In “Richard II,” William Shakespeare introduces a character whose virtue stems from his remorse. Henry Bolingbroke, for all his faults—including seizing the crown illegally and suggesting, offhandedly, that his life would be easier if someone could just do away with the imprisoned king he had just deposed—demonstrates remorse as a redeeming quality. Upon hearing that one of his subordinates murdered the old king in Henry's name, the new king is wracked with guilt. Remorseful, Henry vows: "I'll make a voyage to the Holy Land, / To wash this blood off from my guilty hand." Civil strife keeps Henry from embarking on his pilgrimage, and with his guilt unresolved, remorsefulness continues to define Henry's character in the next two plays of Shakespeare’s “Henriad.”

Remorse is not just a matter of easing a guilty conscience. It also is a profound expression of values and priorities.

In signing the Civil Liberties Act in 1988, President Reagan expressed the remorsefulness of an entire nation for a shameful moment in its history: Japanese American internment. Reagan said, "The legislation that I am about to sign provides for a restitution payment to each of the 60,000 surviving Japanese-Americans of the 120,000 who were relocated or detained. Yet no payment can make up for those lost years. So, what is most important in this bill has less to do with property than with honor. For here we admit a wrong; here we reaffirm our commitment as a nation to equal justice under the law." 

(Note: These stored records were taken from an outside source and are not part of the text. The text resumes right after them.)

(** Multiples of [d] are [d] apart. *)
Lemma multiple_gap d a b : 0 < d -> (d | a) -> (d | b) -> a < b -> a + d <= b.
Proof.
  intros Hd [x ->] [y ->] H. apply Z.mul_lt_mono_pos_r in H; [|done].
  replace (x * d + d) with ((x + 1) * d) by lia. apply Z.mul_le_mono_nonneg_r; lia.
Qed.

(** Two aligned blocks that share an address are nested. *)
Lemma aligned_nested k o c b x :
  0 <= k <= o -> (2 ^ k | c) -> (2 ^ o | b) -> c <= x < c + 2 ^ k -> b <= x < b + 2 ^ o ->
  b <= c /\ c + 2 ^ k <= b + 2 ^ o.
Proof.
  intros Hk Hc Hb Hx Hx'. pose proof (pow2_pos k ltac:(lia)) as Hp.
  pose proof (pow2_divide k o Hk) as Hd.
  assert (Hb' : (2 ^ k | b)) by (by transitivity (2 ^ o)).
  split.
  - destruct (Z.le_gt_cases b c) as [|Hlt]; [done|].
    pose proof (multiple_gap _ _ _ Hp Hc Hb' Hlt). lia.
  - assert (Hbe : (2 ^ k | b + 2 ^ o)) by (by apply Z.divide_add_r).
    apply (multiple_gap _ _ _ Hp Hc Hbe). lia.
Qed.

(** Bits of two words that do not overlap add up. *)
Lemma lor_shift a b k : 0 <= k -> 0 <= a < 2 ^ k -> Z.lor a (b * 2 ^ k) = a + b * 2 ^ k.
Proof.
  intros Hk Ha. assert (Hz : Z.land a (b * 2 ^ k) = 0).
  { apply Z.bits_inj'. intros i Hi. rewrite Z.land_spec, Z.bits_0.
    destruct (Z.lt_ge_cases i k).
    - rewrite Z.mul_pow2_bits_low by lia. apply andb_false_r.
    - rewrite <-(Z.mod_small a (2 ^ k)), Z.mod_pow2_bits_high by lia. done. }
  by rewrite <-Z.lxor_lor, <-Z.add_nocarry_lxor.
Qed.

(** [ALIGN] rounds up to a multiple of a power of two when nothing overflows. *)
Lemma ALIGN_spec x k :
  0 <= k < 64 -> 0 <= x -> x + 2 ^ k - 1 < 2 ^ 64 ->
  x <= ALIGN x (2 ^ k) < x + 2 ^ k /\ (2 ^ k | ALIGN x (2 ^ k)).
Proof.
  intros Hk Hx Ho. unfold ALIGN. rewrite land_lnot_ones by lia.
  assert (0 < 2 ^ k) by (apply Z.pow_pos_nonneg; lia).
  pose proof (Z.div_mod (x + 2 ^ k - 1) (2 ^ k)).
  pose proof (Z.mod_pos_bound (x + 2 ^ k - 1) (2 ^ k)).
  pose proof (Z.div_pos (x + 2 ^ k - 1) (2 ^ k)).
  rewrite u64_small by nia. split; [nia|apply Z.divide_factor_r].
Qed.

(** * Lemmas on arrays *)

Lemma zget_Some {A} (l : list A) i x :
  l.[i] = Some x <-> 0 <= i /\ l !! Z.to_nat i = Some x.
Proof. unfold zget. zcase; intuition (congruence || lia). Qed.

Lemma zget_lt {A} (l : list A) i x : l.[i] = Some x -> 0 <= i < Z.of_nat (length l).
Proof. rewrite zget_Some. intros [? ?%lookup_lt_Some]. lia. Qed.

Lemma zget_is_Some {A} (l : list A) i :
  0 <= i < Z.of_nat (length l) -> exists x, l.[i] = Some x.
Proof.
  intros H. destruct (lookup_lt_is_Some_2 l (Z.to_nat i)) as [x Hx]; [lia|].
  exists x. apply zget_Some. split; [lia|done].
Qed.

Lemma zset_ok {A} (l : list A) i v :
  0 <= i < Z.of_nat (length l) -> l.[i := v] = Some (<[Z.to_nat i := v]> l).
Proof. intros H. unfold zset. repeat zcase; (done || lia). Qed.

Lemma zset_Some {A} (l l' : list A) i v :
  l.[i := v] = Some l' <-> 0 <= i < Z.of_nat (length l) /\ l' = <[Z.to_nat i := v]> l.
Proof. unfold zset. repeat zcase; split; intros; intuition (congruence || lia). Qed.

Lemma zset_length {A} (l l' : list A) i v : l.[i := v] = Some l' -> length l' = length l.
Proof. rewrite zset_Some. intros [_ ->]. apply length_insert. Qed.

Lemma zget_zset_eq {A} (l l' : list A) i v : l.[i := v] = Some l' -> l'.[i] = Some v.
Proof.
  rewrite zset_Some. intros [? ->]. apply zget_Some. split; [lia|].
  apply list_lookup_insert_eq. lia.
Qed.

Lemma zget_zset_ne {A} (l l' : list A) i j v : l.[i := v] = Some l' -> i <> j -> l'.[j] = l.[j].
Proof.
  rewrite zset_Some. intros [? ->] ?. unfold zget. zcase; [|done].
  apply list_lookup_insert_ne. lia.
Qed.

Lemma zget_app_mid {A} (pre l : list A) x i :
  i = Z.of_nat (length pre) -> (pre ++ x :: l).[i] = Some x.
Proof.
  intros ->. apply zget_Some. split; [lia|].
  rewrite Nat2Z.id, lookup_app_r, Nat.sub_diag by lia. done.
Qed.

Lemma zset_app_mid {A} (pre l : list A) x y i :
  i = Z.of_nat (length pre) -> (pre ++ x :: l).[i := y] = Some (pre ++ y :: l).
Proof.
  intros ->. rewrite zset_ok by (rewrite length_app; cbn; lia). f_equal.
  rewrite Nat2Z.id, insert_app_r_alt, Nat.sub_diag by lia. done.
Qed.

(** [memmove] on an array of structures: [n] elements from [src] to [dst]. *)
Definition array_move {A} (l : list A) (dst src n : Z) : option (list A) :=
  if (0 <=? dst) && (0 <=? src) && (0 <=? n) &&
     (dst + n <=? Z.of_nat (length l)) && (src + n <=? Z.of_nat (length l))
  then Some (take (Z.to_nat dst) l ++ take (Z.to_nat n) (drop (Z.to_nat src) l)
             ++ drop (Z.to_nat (dst + n)) l)
  else None.

(** Opening a hole: the tail moves up by one, over the first unused slot. *)
Lemma array_move_up {A} (pre post junk : list A) j i n :
  i = Z.of_nat (length pre) -> n = Z.of_nat (length post) ->
  exists x, array_move (pre ++ post ++ j :: junk) (i + 1) i n = Some (pre ++ x :: post ++ junk).
Proof.
  intros -> ->. unfold array_move. rewrite !length_app, length_cons.
  do 5 (zcase; [|lia]).
  replace (Z.to_nat (Z.of_nat (length pre) + 1)) with (length pre + 1)%nat by lia.
  replace (Z.to_nat (Z.of_nat (length pre) + 1 + Z.of_nat (length post)))
    with (length pre + (length post + 1))%nat by lia.
  rewrite !Nat2Z.id, drop_app_length, take_app_length.
  rewrite take_app_add', drop_app_add' by done.
  exists (default j (head (post ++ [j]))). f_equal. rewrite <-app_assoc. f_equal.
  rewrite drop_app_add' by done. destruct post as [|p post]; done.
Qed.

(** Closing a hole: the tail moves down by one over [y]. *)
Lemma array_move_down {A} (pre post junk : list A) y i n :
  i = Z.of_nat (length pre) -> n = Z.of_nat (length post) ->
  exists junk', length junk' = S (length junk) /\
    array_move (pre ++ y :: post ++ junk) i (i + 1) n = Some (pre ++ post ++ junk').
Proof.
  intros -> ->. unfold array_move. rewrite !length_app, length_cons, length_app.
  do 5 (zcase; [|lia]).
  replace (Z.to_nat (Z.of_nat (length pre) + 1)) with (length pre + 1)%nat by lia.
  replace (Z.to_nat (Z.of_nat (length pre) + Z.of_nat (length post)))
    with (length pre + length post)%nat by lia.
  rewrite !Nat2Z.id, take_app_length, !drop_app_add' by done. cbn [skipn]. rewrite drop_0.
  rewrite take_app_length.
  eexists. split; [|reflexivity]. rewrite length_drop, length_cons, length_app. lia.
Qed.

(** * Keeping an invariant *)

(** A small logic of partial correctness for the state monad, with the automation that
    follows the structure of a computation. *)
Section Keeps.
Context {S : Type} (I : S -> Prop).

(** [m] keeps [I], and its result has [Q]. *)
Definition keeps {A} (m : M S A) (Q : A -> Prop) : Prop := forall s a s', I s -> m s = Ok (a, s') -> I s' /\ Q a.

Lemma keeps_ret {A} (a : A) (Q : A -> Prop) : Q a -> keeps (mret a) Q.
Proof. intros Hq s x s' Hs E. injection E as <- <-. done. Qed.

Lemma keeps_bind {A B} (m : M S A) (k : A -> M S B) P Q :
  keeps m P -> (forall a, P a -> keeps (k a) Q) -> keeps (a ← m; k a) Q.
Proof. intros Hm Hk s b s' Hs E. inv_step E as a s1 E1. destruct (Hm s a s1 Hs E1). by apply (Hk a) in E. Qed.

(** The usual case: nothing is said of the result of the first part. *)
Lemma keeps_then {A B} (m : M S A) (k : A -> M S B) Q :
  keeps m (fun _ => True) -> (forall a, keeps (k a) Q) -> keeps (a ← m; k a) Q.
Proof. intros Hm Hk. by apply (keeps_bind _ _ (fun _ => True)). Qed.

Lemma keeps_weaken {A} (m : M S A) (P Q : A -> Prop) : (forall a, P a -> Q a) -> keeps m P -> keeps m Q.
Proof. intros HPQ Hm s a s' Hs E. destruct (Hm s a s' Hs E). auto. Qed.

Lemma keeps_pure {A} (m : M S A) (Q : A -> Prop) : (forall s a s', m s = Ok (a, s') -> s' = s /\ (I s -> Q a)) -> keeps m Q.
Proof. intros H s a s' Hs E. destruct (H s a s' E) as [-> Hq]. auto. Qed.

Lemma keeps_gets {A} (f : S -> A) : keeps (gets f) (fun _ => True).
Proof. apply keeps_pure. intros s a s' E. by injection E as <- <-. Qed.

Lemma keeps_fail {A} f (Q : A -> Prop) : keeps (fail f) Q.
Proof. intros s a s' _ E. discriminate E. Qed.

Lemma keeps_lift {A} f (o : option A) (Q : A -> Prop) : (forall x, o = Some x -> Q x) -> keeps (lift_opt f o) Q.
Proof. intros H. apply keeps_pure. unfold lift_opt. intros s a s' E. destruct o; [|done]. injection E as <- <-. auto. Qed.

Lemma keeps_modify f : (forall s, I s -> I (f s)) -> keeps (modify f) (fun _ => True).
Proof. intros H s a s' Hs E. injection E as _ <-. auto. Qed.

(** A computation that only brings a result to the state. *)
Lemma keeps_lift_res {A} (r : res A) (m : M S A) (Q : A -> Prop) :
  (forall s, m s = match r with Ok a => Ok (a, s) | Err f => Err f end) -> (forall a, r = Ok a -> Q a) -> keeps m Q.
Proof. intros Hm HQ. apply keeps_pure. intros s a s' E. rewrite Hm in E. destruct r; [|done]. injection E as <- <-. auto. Qed.

Lemma keeps_any {A} (m : M S A) P : keeps m P -> keeps m (fun _ => True).
Proof. by apply keeps_weaken. Qed.
End Keeps.

Create HintDb keeps.
#[export] Hint Resolve keeps_gets keeps_fail : keeps.
#[export] Hint Extern 1 (keeps _ (mret _) _) => apply keeps_ret; exact Logic.I : keeps.
#[export] Hint Extern 1 (keeps _ (lift_opt _ _) _) => apply keeps_lift; intros; exact Logic.I : keeps.

(** One step along a computation of which nothing is said but that it keeps the invariant. *)
Ltac keep_step :=
  first
    [ progress intros
    | solve [eauto 2 with keeps]
    | lazymatch goal with
      | |- keeps _ (match ?x with _ => _ end) _ => destruct x
      | |- keeps _ (_ ≫= _) _ => apply keeps_then
      end ].
Ltac keep := repeat keep_step.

Today, at the Japanese Internment Memorial in Washington, D.C., visitors can read five of Reagan's words etched in granite: “HERE WE ADMIT A WRONG”. It is a powerful statement of remorse from a country mature enough to come to terms with its past.

Remorse doesn't just foster reconciliation among individuals and within nations—it also points the way to forgiveness and growth between countries with historically antagonistic relationships.

A group of researchers writing in the journal Science has found that remorse may hold the key to resolving one of the world’s longstanding conflicts. They have challenged the conventional wisdom that material concessions, like land swaps and reparations, are central to achieving peace between Israel and Palestine. Instead, the researchers found that “[s]ymbolic concessions of no apparent material benefit may be key in helping to solve seemingly intractable conflicts.” In the survey, Palestinians rejected side payments, considering it insulting to be paid off for matters of sacred value. They remained, however, open to a symbolic concession from the Israeli side, such as an apology for the 1948 Nakba that drove hundreds of thousands of Palestinians from their homes. Pride and unpleasant memories may drive emotional distance between the two sides, but only remorse promises to bridge the divide.

Now, more than ever, we need to embrace a virtue on the verge of being forgotten. Remorse does not come easily. Many of us have unpleasant childhood memories of being forced, through clenched teeth, to say sorry. (I know I didn’t always mean it.) But growing more familiar with remorse is part of growing up, for remorse alone provides the key to healthy relationships with those we love.

Remorse is not a status quo emotion. It is transformative. Remorse drives healing in relationships and reconciliation among countries. It speaks to our capacity for introspection and growth. A life without remorse represents a missed opportunity. An age without remorse is a tragedy.

Matthew T. King is a Trinity junior. His column, “at the water's edge,” runs on alternate Mondays.